**Action item:** Repeat verbatim, and only, the lines of the data below, beginning at the line that contains "sha256_hexdigest h payload))" and stopping after the line that contains "- apply Forall_app. split.".

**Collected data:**
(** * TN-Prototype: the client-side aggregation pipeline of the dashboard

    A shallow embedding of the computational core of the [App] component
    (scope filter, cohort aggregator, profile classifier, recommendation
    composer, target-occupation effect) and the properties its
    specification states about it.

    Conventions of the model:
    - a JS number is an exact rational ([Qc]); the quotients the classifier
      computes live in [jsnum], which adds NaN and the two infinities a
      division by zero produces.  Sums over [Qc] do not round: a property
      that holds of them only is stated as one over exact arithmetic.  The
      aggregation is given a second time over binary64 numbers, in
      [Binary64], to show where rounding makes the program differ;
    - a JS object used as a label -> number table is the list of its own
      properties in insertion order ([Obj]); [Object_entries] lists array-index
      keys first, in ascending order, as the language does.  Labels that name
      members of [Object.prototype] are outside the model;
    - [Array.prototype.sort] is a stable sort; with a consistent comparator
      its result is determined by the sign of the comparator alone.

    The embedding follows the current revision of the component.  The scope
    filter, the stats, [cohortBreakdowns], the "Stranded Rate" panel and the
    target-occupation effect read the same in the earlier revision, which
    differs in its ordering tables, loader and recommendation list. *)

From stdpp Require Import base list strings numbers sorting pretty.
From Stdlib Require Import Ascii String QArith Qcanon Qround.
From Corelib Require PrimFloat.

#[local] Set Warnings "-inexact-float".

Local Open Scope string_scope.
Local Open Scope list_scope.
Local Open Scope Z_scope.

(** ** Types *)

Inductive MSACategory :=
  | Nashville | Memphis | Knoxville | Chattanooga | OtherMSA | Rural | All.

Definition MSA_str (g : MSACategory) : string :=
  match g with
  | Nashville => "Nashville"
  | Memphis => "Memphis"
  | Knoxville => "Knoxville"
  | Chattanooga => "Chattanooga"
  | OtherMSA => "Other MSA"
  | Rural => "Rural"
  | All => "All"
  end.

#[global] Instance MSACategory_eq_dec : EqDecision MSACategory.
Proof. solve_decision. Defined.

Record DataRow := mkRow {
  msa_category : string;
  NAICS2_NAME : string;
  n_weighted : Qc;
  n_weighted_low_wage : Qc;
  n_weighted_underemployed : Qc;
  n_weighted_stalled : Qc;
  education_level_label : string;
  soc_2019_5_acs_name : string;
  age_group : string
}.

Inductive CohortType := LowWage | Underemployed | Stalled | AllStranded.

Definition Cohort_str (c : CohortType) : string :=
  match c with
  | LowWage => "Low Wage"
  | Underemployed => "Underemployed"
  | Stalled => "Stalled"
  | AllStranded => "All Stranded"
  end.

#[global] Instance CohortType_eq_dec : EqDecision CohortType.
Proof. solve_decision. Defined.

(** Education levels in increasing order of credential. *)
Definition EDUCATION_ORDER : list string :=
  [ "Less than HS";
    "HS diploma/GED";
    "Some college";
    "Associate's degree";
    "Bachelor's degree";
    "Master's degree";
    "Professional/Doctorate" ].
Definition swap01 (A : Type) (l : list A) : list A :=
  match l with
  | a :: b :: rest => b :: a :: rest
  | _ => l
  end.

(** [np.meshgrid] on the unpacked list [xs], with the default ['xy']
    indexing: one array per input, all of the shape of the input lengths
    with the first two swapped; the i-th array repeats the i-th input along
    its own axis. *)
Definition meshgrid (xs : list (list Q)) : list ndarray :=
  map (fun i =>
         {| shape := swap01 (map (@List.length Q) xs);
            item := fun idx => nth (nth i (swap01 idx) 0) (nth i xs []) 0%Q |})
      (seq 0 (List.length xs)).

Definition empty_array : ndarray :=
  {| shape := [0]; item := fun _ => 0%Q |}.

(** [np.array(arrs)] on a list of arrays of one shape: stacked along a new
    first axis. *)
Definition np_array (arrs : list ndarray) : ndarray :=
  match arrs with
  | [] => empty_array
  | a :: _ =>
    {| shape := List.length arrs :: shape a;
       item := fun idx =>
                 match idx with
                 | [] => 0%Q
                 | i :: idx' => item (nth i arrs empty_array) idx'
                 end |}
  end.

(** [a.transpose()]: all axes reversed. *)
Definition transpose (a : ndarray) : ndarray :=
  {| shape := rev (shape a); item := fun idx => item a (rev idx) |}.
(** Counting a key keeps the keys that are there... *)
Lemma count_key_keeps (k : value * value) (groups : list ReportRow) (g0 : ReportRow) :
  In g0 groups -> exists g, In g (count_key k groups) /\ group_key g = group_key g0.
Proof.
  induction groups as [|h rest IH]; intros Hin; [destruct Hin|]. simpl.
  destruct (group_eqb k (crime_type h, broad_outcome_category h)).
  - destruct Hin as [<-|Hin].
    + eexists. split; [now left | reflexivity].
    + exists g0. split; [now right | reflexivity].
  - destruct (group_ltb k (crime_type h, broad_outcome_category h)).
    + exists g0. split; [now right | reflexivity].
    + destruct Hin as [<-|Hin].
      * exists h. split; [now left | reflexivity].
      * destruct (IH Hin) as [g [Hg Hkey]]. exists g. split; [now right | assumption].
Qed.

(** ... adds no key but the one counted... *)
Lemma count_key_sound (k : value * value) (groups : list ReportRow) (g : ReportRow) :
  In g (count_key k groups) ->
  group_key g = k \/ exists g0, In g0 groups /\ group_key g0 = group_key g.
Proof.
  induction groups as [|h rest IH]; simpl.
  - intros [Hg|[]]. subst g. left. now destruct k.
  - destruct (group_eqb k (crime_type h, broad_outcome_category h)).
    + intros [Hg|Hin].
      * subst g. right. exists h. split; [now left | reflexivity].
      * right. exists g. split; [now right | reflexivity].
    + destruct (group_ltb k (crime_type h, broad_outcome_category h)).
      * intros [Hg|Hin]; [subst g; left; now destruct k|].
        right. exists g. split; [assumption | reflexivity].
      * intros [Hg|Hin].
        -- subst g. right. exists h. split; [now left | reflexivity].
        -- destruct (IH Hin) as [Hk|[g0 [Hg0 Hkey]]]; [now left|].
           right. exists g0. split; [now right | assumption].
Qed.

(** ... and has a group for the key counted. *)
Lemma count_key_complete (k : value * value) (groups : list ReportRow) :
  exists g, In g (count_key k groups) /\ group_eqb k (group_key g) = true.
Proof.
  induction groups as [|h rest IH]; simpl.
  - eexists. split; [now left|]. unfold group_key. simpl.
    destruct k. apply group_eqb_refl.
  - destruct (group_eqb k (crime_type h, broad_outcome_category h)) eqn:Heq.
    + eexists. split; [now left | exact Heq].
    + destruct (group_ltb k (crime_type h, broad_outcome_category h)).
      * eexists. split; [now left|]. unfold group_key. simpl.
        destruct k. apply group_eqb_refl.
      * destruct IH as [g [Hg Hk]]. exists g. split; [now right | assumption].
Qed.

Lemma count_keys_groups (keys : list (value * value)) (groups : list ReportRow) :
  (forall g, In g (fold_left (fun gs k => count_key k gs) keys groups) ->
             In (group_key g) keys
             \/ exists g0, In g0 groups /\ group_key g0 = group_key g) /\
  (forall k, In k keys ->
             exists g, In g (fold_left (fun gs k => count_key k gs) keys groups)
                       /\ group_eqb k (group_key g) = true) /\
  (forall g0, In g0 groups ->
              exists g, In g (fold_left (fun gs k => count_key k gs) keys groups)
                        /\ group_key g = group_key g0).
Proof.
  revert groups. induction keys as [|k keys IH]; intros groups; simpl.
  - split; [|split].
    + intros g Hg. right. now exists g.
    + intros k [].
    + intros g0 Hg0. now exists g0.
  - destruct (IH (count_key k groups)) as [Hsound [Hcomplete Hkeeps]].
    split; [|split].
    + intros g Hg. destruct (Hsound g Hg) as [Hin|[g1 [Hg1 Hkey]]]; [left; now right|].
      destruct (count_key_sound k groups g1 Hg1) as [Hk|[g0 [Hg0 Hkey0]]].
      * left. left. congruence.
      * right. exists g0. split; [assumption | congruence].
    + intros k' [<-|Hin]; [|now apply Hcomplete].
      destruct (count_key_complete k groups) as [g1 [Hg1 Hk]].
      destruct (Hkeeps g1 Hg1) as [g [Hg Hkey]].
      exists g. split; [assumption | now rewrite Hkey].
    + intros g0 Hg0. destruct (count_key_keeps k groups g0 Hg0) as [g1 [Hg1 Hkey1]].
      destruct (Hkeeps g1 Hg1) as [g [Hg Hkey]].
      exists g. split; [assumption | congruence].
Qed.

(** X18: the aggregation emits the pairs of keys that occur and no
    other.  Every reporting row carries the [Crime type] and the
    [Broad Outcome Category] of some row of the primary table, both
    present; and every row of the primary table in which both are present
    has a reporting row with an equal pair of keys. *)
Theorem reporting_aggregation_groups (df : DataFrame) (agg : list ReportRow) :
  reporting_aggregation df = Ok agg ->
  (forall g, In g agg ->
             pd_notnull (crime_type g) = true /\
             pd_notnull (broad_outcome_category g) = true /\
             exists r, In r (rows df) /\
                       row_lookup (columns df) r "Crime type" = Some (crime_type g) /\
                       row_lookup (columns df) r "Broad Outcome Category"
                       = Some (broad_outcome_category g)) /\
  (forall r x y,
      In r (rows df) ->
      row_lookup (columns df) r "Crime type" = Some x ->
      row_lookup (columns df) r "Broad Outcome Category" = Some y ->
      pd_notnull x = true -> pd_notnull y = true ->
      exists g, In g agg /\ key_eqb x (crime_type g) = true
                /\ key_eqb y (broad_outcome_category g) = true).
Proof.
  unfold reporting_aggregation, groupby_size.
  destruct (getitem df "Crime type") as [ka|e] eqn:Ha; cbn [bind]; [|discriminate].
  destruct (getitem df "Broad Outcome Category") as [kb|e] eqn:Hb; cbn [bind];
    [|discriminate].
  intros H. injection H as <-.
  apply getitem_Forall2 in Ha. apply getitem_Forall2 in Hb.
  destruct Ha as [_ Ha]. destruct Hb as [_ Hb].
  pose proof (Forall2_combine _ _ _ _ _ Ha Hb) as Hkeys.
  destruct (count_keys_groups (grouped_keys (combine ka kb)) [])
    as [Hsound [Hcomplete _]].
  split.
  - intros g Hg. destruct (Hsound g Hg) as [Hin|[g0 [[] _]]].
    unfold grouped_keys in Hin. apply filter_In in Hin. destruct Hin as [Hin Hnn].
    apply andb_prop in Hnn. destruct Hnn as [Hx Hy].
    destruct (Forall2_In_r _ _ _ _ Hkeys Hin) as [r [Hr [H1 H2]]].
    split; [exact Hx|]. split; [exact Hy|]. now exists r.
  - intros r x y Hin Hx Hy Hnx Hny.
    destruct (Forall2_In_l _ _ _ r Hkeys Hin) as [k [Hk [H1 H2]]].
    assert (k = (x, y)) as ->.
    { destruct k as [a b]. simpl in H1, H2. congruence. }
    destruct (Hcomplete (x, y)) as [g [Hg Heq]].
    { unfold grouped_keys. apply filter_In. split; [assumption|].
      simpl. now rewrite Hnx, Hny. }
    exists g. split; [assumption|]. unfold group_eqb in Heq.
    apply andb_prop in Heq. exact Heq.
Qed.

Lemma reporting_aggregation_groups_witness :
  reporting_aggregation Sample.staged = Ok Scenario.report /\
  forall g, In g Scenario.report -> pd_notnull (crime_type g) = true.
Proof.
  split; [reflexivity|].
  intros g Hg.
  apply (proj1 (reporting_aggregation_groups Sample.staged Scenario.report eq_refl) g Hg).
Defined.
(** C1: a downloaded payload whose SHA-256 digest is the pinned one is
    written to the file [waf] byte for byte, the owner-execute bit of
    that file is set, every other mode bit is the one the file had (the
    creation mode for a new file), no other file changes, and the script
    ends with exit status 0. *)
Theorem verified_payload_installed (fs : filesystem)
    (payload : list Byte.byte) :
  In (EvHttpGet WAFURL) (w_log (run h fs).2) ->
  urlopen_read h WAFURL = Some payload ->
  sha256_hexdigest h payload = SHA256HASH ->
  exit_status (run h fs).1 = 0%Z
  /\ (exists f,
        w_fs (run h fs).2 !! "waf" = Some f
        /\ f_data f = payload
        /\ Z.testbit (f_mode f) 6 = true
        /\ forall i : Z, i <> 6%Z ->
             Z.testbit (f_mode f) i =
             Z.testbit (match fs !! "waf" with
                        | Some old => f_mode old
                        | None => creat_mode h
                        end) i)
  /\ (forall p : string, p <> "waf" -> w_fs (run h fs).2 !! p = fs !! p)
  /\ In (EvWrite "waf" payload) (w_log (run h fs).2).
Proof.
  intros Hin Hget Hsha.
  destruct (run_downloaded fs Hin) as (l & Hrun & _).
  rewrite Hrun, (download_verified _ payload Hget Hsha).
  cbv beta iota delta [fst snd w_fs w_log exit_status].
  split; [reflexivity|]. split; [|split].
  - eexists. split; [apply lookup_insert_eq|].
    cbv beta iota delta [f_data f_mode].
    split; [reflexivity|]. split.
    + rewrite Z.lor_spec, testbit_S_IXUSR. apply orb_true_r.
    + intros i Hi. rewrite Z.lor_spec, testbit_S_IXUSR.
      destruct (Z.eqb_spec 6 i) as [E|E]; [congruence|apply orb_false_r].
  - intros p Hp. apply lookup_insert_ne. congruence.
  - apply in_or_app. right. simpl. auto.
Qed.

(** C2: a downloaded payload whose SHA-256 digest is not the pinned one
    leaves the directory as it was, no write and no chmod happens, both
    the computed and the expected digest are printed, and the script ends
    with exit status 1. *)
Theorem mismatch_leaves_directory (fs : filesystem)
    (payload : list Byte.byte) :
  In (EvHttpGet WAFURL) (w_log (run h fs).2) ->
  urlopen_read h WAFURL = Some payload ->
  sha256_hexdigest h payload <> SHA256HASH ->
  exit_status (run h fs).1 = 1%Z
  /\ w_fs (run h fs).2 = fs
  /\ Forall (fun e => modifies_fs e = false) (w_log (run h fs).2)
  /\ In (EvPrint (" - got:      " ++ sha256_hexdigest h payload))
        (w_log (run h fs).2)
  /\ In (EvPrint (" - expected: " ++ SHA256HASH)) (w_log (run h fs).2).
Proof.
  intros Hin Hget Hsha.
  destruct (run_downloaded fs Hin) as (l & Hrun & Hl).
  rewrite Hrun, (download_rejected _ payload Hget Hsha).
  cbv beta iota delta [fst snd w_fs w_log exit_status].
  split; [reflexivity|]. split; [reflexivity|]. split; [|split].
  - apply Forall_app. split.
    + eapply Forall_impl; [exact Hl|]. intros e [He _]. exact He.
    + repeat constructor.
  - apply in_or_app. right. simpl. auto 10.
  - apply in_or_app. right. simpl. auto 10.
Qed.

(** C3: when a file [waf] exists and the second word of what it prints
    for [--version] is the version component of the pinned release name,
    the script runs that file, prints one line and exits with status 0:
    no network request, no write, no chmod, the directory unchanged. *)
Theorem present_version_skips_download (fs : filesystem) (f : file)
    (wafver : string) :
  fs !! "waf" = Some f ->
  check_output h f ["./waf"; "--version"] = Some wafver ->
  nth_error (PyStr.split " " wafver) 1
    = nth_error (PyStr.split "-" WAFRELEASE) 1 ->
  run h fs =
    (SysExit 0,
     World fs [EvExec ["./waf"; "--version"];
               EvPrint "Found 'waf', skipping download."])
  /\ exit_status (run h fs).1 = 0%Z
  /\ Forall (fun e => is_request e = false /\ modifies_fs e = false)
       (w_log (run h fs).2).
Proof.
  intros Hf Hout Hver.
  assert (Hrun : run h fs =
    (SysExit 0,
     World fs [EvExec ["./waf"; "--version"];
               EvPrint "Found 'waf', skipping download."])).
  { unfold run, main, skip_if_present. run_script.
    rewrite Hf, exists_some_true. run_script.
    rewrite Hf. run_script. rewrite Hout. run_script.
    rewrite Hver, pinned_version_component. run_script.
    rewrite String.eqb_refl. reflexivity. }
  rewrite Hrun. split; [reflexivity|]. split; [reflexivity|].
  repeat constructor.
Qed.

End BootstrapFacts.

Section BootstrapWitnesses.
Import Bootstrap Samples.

**Exercise response:**
  /\ In (EvPrint (" - got:      " ++ sha256_hexdigest h payload))
        (w_log (run h fs).2)
  /\ In (EvPrint (" - expected: " ++ SHA256HASH)) (w_log (run h fs).2).
Proof.
  intros Hin Hget Hsha.
  destruct (run_downloaded fs Hin) as (l & Hrun & Hl).
  rewrite Hrun, (download_rejected _ payload Hget Hsha).
  cbv beta iota delta [fst snd w_fs w_log exit_status].
  split; [reflexivity|]. split; [reflexivity|]. split; [|split].
  - apply Forall_app. split.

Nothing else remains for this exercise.